Goldman Sachs Sees Most Cryptocurrencies Crashing
Goldman Sachs experts refer to the internet bubble of the late 1990s and predict many coins will not return to their recent peaks ever
“It’s unlikely that we’ll see them survive in the long run,” says Steve Strongin, head of Goldman Sachs global investment research, raising concerns about the high correlation between the different cryptocurrencies. “Another new thing is that new coins doesn’t move the value of the old, they create a new asset class.”
He adds, that the cryptocurrencies are traded in a market, in which few winners take the most, and the coins have no intrinsic value.
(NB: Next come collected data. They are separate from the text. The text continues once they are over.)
(* ===== verification/EdProject.v ===== *)
(** * [src/NorikoEd/session.cpp] and [project.cpp]: the editor's items and projects

    [Item]: a node with an ordered list of children.  [ProjectManager]: creating a project
    writes its file, opening reads it back.  Whether the text went into the file is never
    asked.  The XML reader and writer, the text functions and the files of the
    user-interface library are parameters; what a written document reads as is a law of
    theirs, what the disk takes of it is not.  Message boxes and log messages are left out. *)
From S2P Require Import Prelude Util.

(** * Items *)
Module Items.
Inductive Type_ := Generic | Session | Filter | Project | Document.
#[global] Instance Type_eq_dec : EqDecision Type_.
Proof. solve_decision. Defined.
Record Item := mkItem { m_itemType : Type_; m_childItems : list Z; mp_parentItem : Z; m_sessionName : list Z }.
Notation Store := (gmap Z Item).
Definition set_children (it : Item) (l : list Z) : Item := mkItem (m_itemType it) l (mp_parentItem it) (m_sessionName it).
Definition the_item (s : Store) (p : Z) : outcome Item := get_or Undef (s !! p).

Definition Item_ctor (itemType : Type_) (parPtr : Z) : Item := mkItem itemType [] parPtr [].
(** The name is not stored. *)
Definition SessionItem_ctor (sessionName : list Z) (parPtr : Z) : Item := Item_ctor Session parPtr.
Definition SessionItem_getSessionName (this : Z) (s : Store) : outcome (list Z) := it ← the_item s this; Ret (m_sessionName it).
Definition SessionItem_setSessionName (newName : list Z) (this : Z) (s : Store) : outcome Store :=
  it ← the_item s this; Ret (<[this := mkItem (m_itemType it) (m_childItems it) (mp_parentItem it) newName]> s).
Definition Item_getItemType (this : Z) (s : Store) : outcome Type_ := it ← the_item s this; Ret (m_itemType it).
Definition Item_getChildAt (index this : Z) (s : Store) : outcome Z :=
  it ← the_item s this;
  Ret (if index >=? Z.of_nat (length (m_childItems it)) then NULL else default NULL (m_childItems it !! Z.to_nat index)).
Definition Item_getParentItem (this : Z) (s : Store) : outcome Z := it ← the_item s this; Ret (mp_parentItem it).

(** [std::find_if]: the end when there is none. *)
Definition find_item (p : Z) (l : list Z) : nat := match list_find (λ c, p = c) l with Some (i, _) => i | None => length l end.
(** [full]: the vector has no room and cannot grow. *)
Definition Item_addChildItem (full : bool) (beforePtr itemPtr this : Z) (s : Store) : outcome (bool * Store) :=
  it ← the_item s this;
  let i := find_item beforePtr (m_childItems it) in
  if full then Ret (false, s)
  else Ret (true, <[this := set_children it (take i (m_childItems it) ++ itemPtr :: drop i (m_childItems it))]> s).
Definition Item_removeChildItem (itemPtr this : Z) (s : Store) : outcome (bool * Store) :=
  it ← the_item s this;
  let i := find_item itemPtr (m_childItems it) in
  if (i <? length (m_childItems it))%nat
  then Ret (true, <[this := set_children it (take i (m_childItems it) ++ drop (S i) (m_childItems it))]> s)
  else Ret (false, s).
Definition SessionItem_addChildItem (full : bool) (beforePtr itemPtr this : Z) (s : Store) : outcome (bool * Store) :=
  ty ← Item_getItemType itemPtr s;
  if bool_decide (ty = Session) then Ret (false, s) else Item_addChildItem full beforePtr itemPtr this s.
(** The destructor deletes the children; deleting one twice is undefined. *)
Fixpoint Item_dtor (fuel : nat) (this : Z) (s : Store) : outcome Store :=
  match fuel with
  | O => OutOfFuel
  | S fuel =>
      it ← the_item s this;
      s ← foldl (λ o c, s ← o; Item_dtor fuel c s) (Ret s) (m_childItems it);
      Ret (delete this s)
  end.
At the beginning of February, a huge sell off reduced the value of the crypto market by a whopping USD 550 billion. The industry flagman Bitcoin dropped below USD 6000 per unit for the first time since November.
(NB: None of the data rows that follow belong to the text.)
(** * Splunk HEC exporter client: a shallow embedding of
      exporter/splunkhecexporter/client.go

    The Go client is embedded as state-passing functions over an explicit
    [world]: the wait group counter, the pool of gzip writers, the requests
    handed to the HTTP client, the response bodies and a chronological
    trace of the effects performed.  Everything the client calls but does
    not define (the telemetry converters, the JSON encoder, gzip, the HTTP
    round trip) is an operation of a type class, so every statement below
    holds for all of their behaviours. *)

From Stdlib Require Import ZArith List String Ascii Bool Lia.
From Stdlib Require Import DecimalString DecimalPos.
From Stdlib.Strings Require Import Byte.
From stdpp Require Import base tactics option list.
Import ListNotations.

Local Open Scope string_scope.
Local Open Scope list_scope.
Local Open Scope Z_scope.

(** ** Bytes and Go values *)

Definition bytes := list byte.

(** [len] is Go's builtin on a buffer: an [int]. *)
Definition len {A} (l : list A) : Z := Z.of_nat (List.length l).

(** The separator written after every event: two CRLF pairs. *)
Definition CRLF2 : bytes := [x0d; x0a; x0d; x0a].

(** ** Telemetry data (go.opentelemetry.io/collector/consumer/pdata,
       internal/splunk) *)

Class PData := {
  Event : Type;        (* splunk.Event *)
  Metrics : Type;      (* pdata.Metrics *)
  Traces : Type;       (* pdata.Traces *)
  Logs : Type;         (* pdata.Logs *)
  logIndex : Type      (* position of a log record inside pdata.Logs *)
}.

(** Go [error] values the client builds or passes on.  [errorString] stands
    for errors of the libraries and of [fmt.Errorf]; the two wrappers are
    those of the collector's [consumererror] package. *)
Inductive error `{PData} : Type :=
| errorString (msg : string)
| permanent (e : error)                     (* consumererror.Permanent *)
| partialLogs (e : error) (failed : Logs).  (* consumererror.PartialLogsError *)

Definition is_permanent `{PData} (e : error) : bool :=
  match e with permanent _ => true | _ => false end.

(** One element of the channel returned by [chunkEvents]; the client reads
    its fields [buf], [index] and [err]. *)
Record eventsBuf `{PData} := EventsBuf {
  buf : bytes;
  index : logIndex;
  err : option error
}.

Arguments EventsBuf {_} _ _ _.

(** The two fields of [Config] that the client reads. *)
Record Config := {
  DisableCompression : bool;
  MaxContentLength : Z
}.

(** The converters and accessors the client calls on metrics and traces,
    and the JSON marshaller behind [json.Encoder]. *)
Class Converters `{PData} := {
  metricDataToSplunk : Config -> Metrics -> list Event * Z;
  traceDataToSplunk : Config -> Traces -> list Event * Z;
  MetricAndDataPointCount : Metrics -> Z * Z;
  SpanCount : Traces -> Z;
  json_Marshal : Event -> string + bytes
}.

(** The methods of [logDataWrapper] the client calls.  The channel of
    [chunkEvents] is read in order until it is closed: a list. *)
Class LogData `{PData} := {
  chunkEvents : Config -> Logs -> list eventsBuf;
  numLogs : Logs -> logIndex -> Z;
  subLogs : Logs -> logIndex -> Logs
}.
Strongin goes further, calling the cryptoworld “an experiment”, like the Internet bubble of the 1990s. “Very few of the companies, that existed in the late 90’s managed to gain value, except Google and Amazon, that did but in completely new form,” he points out, adding that the current coin prices can increase only for a handful of survivors. Strongin admits that the Blockchain technology, that lies behind cryptocurrencies made financial transactions faster and cheaper. But he underlines that only few of the cryptocurrencies will become the Amazon and Google of the 90s, while others will end up as defunct search engines.
Bitcoin is not the new gold, Goldman Sachs warned already in October. Two another economic gurus Nouriel Roubini “Dr. Doom” and financial tycoon Warren Buffet have also cautioned that cryptocurrencies will come to a bad ending.
On the contrary, some market analysts predict that the cryptocurrency market can reach USD 1 trillion with over 1500 coins in existence and 8600 markets (as of 12 February).